Thomas Jefferson High School for Science and Technology (also known as TJHSST, Thomas Jefferson, or TJ) is a magnet high school in Fairfax County, Virginia, United States, operated by Fairfax County Public Schools. The school occupies the building of the previous Thomas Jefferson High School, constructed in 1964. A selective admissions program was initiated in 1985 through the cooperation of state and county governments and corporate sponsorship from the defense and technology industries. It is one of 18 Virginia Governor's Schools, and a founding member of the National Consortium for Specialized Secondary Schools of Mathematics, Science and Technology.

Attendance at the school is open to students in six local jurisdictions based on academic achievement described in the Student Portrait Sheet—a compilation of 4 essays, problem-solving skills—assessed by the Problem Solving Essay, an unweighted grade-point average consisting of 7th grade final grades—8th grade first quarter grades—and summer grades, and socio-economic background. Before the 2020–21 school year, the admissions process also involved a mathematics, reading, and science exam.

== Administration ==
The current principal of Thomas Jefferson High School for Science and Technology is Michael Mukai.

== History ==
===20th century===
Thomas Jefferson High School was constructed and opened in 1964. Fairfax County Public Schools' superintendent William J. Burkholder and his staff began working on the idea of a science high school in 1983 with advice from the superintendent's business/advisory council. Burkholder announced the plans for the magnet school in January 1984. The school board chose Thomas Jefferson High School as the location for the new magnet school in June 1984 and approved the funding in February 1985.

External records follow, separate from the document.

(** * zerospeech2021: the evaluation command (cli/evaluate.py)

    A shallow embedding of [zerospeech2021/cli/evaluate.py]: the four
    per-track drivers [eval_lexical], [eval_semantic], [eval_syntactic],
    [eval_phonetic] and the click command [evaluate].

    The program is effectful Python: it reads the process environment,
    queries and changes the filesystem, prints, registers an exit hook,
    raises and catches exceptions.  It is modelled in a state-and-exception
    monad.  The operating system, pandas, PyYAML and the four scoring
    modules of the package are not part of the file; they are taken as a
    record of operations over an abstract world, so that every theorem
    holds whatever they do.  Each call the program makes to one of them is
    logged, with its arguments, in a trace. *)

From Stdlib Require Import ZArith List String Ascii Bool.
From stdpp Require Import base option list gmap strings.

Open Scope string_scope.
Open Scope list_scope.

(** ** Python exceptions *)

(** The exception classes the program can meet.  [ValueError] stands for
    the class and its subclasses, which is what [except ValueError]
    catches; its argument is [str(error)].  [OtherError] is any class that
    does not derive from [ValueError]. *)
Inductive exn : Type :=
| ValueError (msg : string)
| FileNotFoundError (msg : string)
| KeyError (key : string)
| TypeError (msg : string)
| SystemExit (code : Z)
| OtherError (cls msg : string).

Inductive Res (A : Type) : Type :=
| Ok (a : A)
| Raise (e : exn).
Arguments Ok {A} a.
Arguments Raise {A} e.

Definition is_ValueError (e : exn) : bool :=
  match e with ValueError _ => true | _ => false end.

(** ** pathlib.Path (POSIX flavour)

    A path is its anchor (absolute or not) and its components, as
    [PurePosixPath.parts] has them. *)
Record Path : Type := mkPath { absolute : bool; parts : list string }.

The school was originally intended to only serve Fairfax County students, but after Virginia governor Charles S. Robb chose Fairfax County as the location of a regional science and technology school, the school board voted to accept the funding from the state and allow students from Arlington, Loudoun, and Prince William counties and from the Cities of Fairfax and Falls Church to attend as well. The business community played a significant role in the creation of the school, providing around $3 million in contributions and advice on the school's curriculum. Hazleton Laboratories (now Fortrea), Honeywell, AT&T, Dominion Energy, Sony Corporation, Hewlett-Packard, Xerox, and other companies made contributions in equipment or finances to the school before it opened. Thomas Jefferson High School for Science and Technology opened in fall 1985 with 400 ninth-graders and 125 seniors who were selected from 1,200 applicants.

===21st century===
From 2013 to 2017, the school underwent renovations, adding additional research labs, internet cafes, three-dimensional art galleries, a black box theater, and a dome reminiscent of President Thomas Jefferson's Monticello. The renovations cost $90 million.

== Admissions ==

Admission statistics
| Year | Applicants | Admits | Admit rate |
|---|---|---|---|
| 2012 | 3,423 | 480 | 14.0% |
| 2013 | 3,121 | 480 | 15.4% |
| 2014 | 2,900 | 487 | 16.8% |
| 2015 | 2,841 | 493 | 17.4% |
| 2016 | 2,868 | 483 | 16.8% |
| 2017 | 2,902 | 490 | 16.9% |
| 2018 | 3,160 | 485 | 15.3% |
| 2019 | 2,766 | 494 | 17.9% |
| 2020 | 2,539 | 486 | 19.1% |
| 2021 | 3,034 | 550 | 18.1% |
| 2022 | 2,544 | 550 | 21.6% |
| 2023 | 2,548 | 550 | 21.6% |
| 2024 | 2,627 | 550 | 20.9% |
| 2025 | 2,605 | 550 | 21.1% |

The school is part of the Fairfax County Public Schools system of Fairfax County, Virginia. Students from Fairfax, Arlington, Loudoun, and Prince William counties and from the Cities of Fairfax and Falls Church are eligible for admission. Students must be enrolled in Algebra 1 or a higher level mathematics class in 8th grade and have a minimum GPA of 3.5 to be eligible.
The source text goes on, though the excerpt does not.